▸ EXERCISE INSTRUCTIONS
There is material below. Print exactly the lines starting at the line with "rr_moves : list Move;" and ending at the line with "(rr_moves r ++ [m])", ends included, and no others.

─── STUDY MATERIAL ───

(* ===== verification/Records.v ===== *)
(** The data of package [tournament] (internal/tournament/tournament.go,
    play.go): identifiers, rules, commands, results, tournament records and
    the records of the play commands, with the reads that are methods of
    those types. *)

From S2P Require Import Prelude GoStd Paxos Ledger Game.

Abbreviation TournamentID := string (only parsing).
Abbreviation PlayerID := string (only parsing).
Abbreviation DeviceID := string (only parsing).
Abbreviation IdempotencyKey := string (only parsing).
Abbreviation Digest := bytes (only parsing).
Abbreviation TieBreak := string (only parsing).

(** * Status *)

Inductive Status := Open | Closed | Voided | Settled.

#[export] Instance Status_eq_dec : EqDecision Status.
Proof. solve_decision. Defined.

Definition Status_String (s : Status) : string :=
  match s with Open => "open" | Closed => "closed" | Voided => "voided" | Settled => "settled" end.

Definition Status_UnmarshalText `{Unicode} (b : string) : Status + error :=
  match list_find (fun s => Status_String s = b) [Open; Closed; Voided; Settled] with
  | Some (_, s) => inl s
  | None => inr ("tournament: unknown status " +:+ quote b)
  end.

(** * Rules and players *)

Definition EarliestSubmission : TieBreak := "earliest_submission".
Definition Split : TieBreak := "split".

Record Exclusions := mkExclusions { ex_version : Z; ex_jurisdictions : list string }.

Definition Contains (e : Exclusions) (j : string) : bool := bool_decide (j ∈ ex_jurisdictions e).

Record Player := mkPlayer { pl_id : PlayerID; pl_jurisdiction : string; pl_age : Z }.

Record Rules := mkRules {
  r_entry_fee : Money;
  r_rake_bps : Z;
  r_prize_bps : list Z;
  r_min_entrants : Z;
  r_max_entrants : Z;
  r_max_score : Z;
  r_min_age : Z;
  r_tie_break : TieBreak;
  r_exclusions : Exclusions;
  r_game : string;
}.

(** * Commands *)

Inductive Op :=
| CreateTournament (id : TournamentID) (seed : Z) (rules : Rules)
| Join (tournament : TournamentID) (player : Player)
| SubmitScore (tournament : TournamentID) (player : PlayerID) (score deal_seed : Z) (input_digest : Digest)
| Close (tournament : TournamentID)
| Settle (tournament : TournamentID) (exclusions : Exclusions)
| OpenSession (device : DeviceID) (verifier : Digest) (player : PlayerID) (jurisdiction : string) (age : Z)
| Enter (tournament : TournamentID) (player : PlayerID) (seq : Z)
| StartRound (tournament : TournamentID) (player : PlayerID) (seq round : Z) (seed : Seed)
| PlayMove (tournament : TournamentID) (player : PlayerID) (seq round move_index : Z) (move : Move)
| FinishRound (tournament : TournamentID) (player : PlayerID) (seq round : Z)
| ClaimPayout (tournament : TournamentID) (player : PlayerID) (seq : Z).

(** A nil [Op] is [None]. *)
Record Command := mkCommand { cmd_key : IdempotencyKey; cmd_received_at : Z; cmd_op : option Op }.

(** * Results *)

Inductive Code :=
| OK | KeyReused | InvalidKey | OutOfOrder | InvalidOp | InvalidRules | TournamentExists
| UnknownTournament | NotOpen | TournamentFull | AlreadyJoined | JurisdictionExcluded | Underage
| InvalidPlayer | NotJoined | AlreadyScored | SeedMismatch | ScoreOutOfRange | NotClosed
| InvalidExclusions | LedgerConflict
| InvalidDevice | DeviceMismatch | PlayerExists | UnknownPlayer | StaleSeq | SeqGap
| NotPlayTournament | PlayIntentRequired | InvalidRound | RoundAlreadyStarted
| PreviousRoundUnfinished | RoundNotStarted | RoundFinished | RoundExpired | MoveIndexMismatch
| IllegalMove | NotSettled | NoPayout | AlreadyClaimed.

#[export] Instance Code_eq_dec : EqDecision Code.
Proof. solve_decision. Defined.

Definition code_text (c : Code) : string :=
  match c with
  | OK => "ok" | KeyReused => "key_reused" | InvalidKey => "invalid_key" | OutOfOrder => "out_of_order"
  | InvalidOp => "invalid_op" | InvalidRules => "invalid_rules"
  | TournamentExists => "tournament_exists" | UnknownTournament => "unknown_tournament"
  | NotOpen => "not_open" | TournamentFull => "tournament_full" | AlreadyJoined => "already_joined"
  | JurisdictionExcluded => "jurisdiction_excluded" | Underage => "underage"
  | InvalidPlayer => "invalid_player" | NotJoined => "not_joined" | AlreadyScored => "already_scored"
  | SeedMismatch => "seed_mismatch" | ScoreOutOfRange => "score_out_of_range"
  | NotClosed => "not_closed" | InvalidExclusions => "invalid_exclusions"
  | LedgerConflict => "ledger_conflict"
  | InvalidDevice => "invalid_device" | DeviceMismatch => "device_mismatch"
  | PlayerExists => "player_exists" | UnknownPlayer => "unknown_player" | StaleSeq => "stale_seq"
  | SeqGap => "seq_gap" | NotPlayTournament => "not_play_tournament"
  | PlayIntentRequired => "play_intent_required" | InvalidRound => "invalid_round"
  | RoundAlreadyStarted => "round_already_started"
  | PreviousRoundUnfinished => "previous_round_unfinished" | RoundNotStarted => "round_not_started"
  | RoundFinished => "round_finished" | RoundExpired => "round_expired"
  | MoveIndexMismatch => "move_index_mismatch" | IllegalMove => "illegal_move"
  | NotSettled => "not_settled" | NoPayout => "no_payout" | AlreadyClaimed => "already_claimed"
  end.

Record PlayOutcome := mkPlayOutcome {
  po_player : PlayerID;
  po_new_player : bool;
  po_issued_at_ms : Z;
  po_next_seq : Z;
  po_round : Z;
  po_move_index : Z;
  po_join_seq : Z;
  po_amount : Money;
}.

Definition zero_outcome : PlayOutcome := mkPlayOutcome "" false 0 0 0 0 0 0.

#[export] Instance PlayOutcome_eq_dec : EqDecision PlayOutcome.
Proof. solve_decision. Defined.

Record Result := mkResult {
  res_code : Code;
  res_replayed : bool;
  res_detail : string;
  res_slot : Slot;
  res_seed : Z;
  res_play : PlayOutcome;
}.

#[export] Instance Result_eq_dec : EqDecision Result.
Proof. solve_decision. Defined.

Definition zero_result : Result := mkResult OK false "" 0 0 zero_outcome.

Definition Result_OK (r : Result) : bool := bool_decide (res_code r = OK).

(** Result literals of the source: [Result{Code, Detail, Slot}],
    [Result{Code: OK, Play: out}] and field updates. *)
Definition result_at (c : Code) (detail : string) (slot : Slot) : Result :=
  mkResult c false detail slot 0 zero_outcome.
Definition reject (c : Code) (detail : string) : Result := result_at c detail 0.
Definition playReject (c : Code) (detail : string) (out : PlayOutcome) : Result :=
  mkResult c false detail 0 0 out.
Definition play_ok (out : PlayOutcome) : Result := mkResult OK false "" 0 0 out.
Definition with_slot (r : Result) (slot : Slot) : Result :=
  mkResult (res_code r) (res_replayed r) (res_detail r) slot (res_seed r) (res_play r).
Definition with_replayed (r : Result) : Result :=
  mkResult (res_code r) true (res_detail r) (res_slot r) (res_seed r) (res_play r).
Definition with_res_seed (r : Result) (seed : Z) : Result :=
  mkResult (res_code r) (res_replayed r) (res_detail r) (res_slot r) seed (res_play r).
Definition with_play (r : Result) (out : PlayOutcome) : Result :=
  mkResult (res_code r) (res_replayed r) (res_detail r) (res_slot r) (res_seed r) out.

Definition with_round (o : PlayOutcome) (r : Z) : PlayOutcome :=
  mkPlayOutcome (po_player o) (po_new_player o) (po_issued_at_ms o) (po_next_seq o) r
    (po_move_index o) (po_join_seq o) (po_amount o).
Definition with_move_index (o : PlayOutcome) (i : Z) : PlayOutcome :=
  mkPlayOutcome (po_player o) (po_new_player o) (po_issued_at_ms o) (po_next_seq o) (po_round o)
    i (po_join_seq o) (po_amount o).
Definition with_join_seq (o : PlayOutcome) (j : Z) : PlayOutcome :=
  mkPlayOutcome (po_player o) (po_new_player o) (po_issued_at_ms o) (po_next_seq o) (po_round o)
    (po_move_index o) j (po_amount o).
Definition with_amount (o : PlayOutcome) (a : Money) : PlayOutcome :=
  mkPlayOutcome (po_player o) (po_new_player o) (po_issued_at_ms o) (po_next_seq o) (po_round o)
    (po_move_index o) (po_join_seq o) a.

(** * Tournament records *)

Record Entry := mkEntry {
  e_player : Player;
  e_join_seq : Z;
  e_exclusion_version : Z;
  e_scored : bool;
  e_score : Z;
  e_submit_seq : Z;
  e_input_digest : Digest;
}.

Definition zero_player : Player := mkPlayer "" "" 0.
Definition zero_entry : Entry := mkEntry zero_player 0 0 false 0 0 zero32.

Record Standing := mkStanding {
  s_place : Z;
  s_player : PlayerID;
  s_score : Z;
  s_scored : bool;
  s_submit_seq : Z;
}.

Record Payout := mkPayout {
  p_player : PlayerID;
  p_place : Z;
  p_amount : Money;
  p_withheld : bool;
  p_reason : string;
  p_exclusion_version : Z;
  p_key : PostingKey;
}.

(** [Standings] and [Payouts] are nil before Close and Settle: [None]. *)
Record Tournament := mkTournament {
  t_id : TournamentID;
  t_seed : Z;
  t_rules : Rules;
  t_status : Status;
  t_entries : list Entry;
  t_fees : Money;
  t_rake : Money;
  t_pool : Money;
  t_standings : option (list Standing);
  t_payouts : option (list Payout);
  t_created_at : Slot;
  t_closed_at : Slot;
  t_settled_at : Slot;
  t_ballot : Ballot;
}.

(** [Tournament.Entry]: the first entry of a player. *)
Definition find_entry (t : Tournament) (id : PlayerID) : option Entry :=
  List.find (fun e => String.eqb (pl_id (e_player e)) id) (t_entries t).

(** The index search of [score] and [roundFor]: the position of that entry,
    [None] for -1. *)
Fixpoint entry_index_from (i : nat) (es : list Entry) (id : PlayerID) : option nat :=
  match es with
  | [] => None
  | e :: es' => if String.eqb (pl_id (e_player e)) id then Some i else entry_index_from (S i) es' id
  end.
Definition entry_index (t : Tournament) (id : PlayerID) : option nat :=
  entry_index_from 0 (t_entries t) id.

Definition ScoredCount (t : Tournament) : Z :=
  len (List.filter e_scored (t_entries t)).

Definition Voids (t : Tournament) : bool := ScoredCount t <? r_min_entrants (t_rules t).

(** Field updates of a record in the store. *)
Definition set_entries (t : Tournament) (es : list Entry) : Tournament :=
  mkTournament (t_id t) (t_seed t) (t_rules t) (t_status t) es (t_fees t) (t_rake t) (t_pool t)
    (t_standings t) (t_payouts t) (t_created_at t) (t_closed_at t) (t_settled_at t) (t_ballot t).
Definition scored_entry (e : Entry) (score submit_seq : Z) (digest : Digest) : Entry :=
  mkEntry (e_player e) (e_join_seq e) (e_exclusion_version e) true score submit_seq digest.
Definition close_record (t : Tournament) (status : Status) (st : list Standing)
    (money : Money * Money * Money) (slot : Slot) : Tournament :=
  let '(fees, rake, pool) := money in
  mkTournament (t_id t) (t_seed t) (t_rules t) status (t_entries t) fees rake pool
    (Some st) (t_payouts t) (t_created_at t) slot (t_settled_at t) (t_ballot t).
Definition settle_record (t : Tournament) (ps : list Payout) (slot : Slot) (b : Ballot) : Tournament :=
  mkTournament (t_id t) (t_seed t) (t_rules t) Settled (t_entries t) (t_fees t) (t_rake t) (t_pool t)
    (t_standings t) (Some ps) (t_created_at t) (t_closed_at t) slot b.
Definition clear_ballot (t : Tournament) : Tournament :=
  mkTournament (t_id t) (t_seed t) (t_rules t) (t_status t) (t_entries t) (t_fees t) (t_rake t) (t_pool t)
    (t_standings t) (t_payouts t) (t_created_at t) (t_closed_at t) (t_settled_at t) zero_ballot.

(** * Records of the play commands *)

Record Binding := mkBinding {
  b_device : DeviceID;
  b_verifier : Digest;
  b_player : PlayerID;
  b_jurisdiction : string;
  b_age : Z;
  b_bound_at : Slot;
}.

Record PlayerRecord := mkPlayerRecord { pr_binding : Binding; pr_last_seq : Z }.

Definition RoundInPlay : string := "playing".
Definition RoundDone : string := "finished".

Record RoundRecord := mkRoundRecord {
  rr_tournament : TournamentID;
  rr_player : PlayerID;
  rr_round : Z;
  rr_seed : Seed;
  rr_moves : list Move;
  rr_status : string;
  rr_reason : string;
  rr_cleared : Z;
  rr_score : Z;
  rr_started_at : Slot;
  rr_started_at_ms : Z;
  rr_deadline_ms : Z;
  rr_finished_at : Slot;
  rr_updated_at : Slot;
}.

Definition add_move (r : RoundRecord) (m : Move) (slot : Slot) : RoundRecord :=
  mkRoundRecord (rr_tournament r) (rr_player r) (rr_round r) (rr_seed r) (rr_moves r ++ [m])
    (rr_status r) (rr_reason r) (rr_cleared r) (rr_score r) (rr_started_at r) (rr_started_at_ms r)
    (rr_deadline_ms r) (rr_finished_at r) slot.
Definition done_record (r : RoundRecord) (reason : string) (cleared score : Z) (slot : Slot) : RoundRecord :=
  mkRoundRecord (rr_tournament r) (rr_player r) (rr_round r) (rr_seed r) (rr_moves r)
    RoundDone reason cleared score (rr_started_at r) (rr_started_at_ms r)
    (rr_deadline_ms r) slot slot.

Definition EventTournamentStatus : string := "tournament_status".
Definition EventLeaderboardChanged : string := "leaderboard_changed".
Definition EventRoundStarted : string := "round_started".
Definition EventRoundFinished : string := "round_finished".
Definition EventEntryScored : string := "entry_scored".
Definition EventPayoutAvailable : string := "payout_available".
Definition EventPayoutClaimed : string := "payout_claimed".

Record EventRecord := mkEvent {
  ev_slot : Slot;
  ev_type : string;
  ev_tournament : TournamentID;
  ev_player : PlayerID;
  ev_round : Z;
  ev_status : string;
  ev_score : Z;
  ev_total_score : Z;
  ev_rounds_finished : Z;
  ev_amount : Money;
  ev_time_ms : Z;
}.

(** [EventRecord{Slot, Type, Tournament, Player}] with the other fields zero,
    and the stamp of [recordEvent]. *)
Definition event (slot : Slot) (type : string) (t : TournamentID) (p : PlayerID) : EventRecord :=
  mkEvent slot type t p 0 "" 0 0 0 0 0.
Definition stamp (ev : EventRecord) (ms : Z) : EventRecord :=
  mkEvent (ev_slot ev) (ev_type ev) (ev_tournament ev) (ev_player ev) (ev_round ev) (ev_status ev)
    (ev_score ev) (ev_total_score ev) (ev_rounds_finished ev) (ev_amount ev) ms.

───

▸ TASK RESPONSE
  rr_moves : list Move;
  rr_status : string;
  rr_reason : string;
  rr_cleared : Z;
  rr_score : Z;
  rr_started_at : Slot;
  rr_started_at_ms : Z;
  rr_deadline_ms : Z;
  rr_finished_at : Slot;
  rr_updated_at : Slot;
}.

Definition add_move (r : RoundRecord) (m : Move) (slot : Slot) : RoundRecord :=
  mkRoundRecord (rr_tournament r) (rr_player r) (rr_round r) (rr_seed r) (rr_moves r ++ [m])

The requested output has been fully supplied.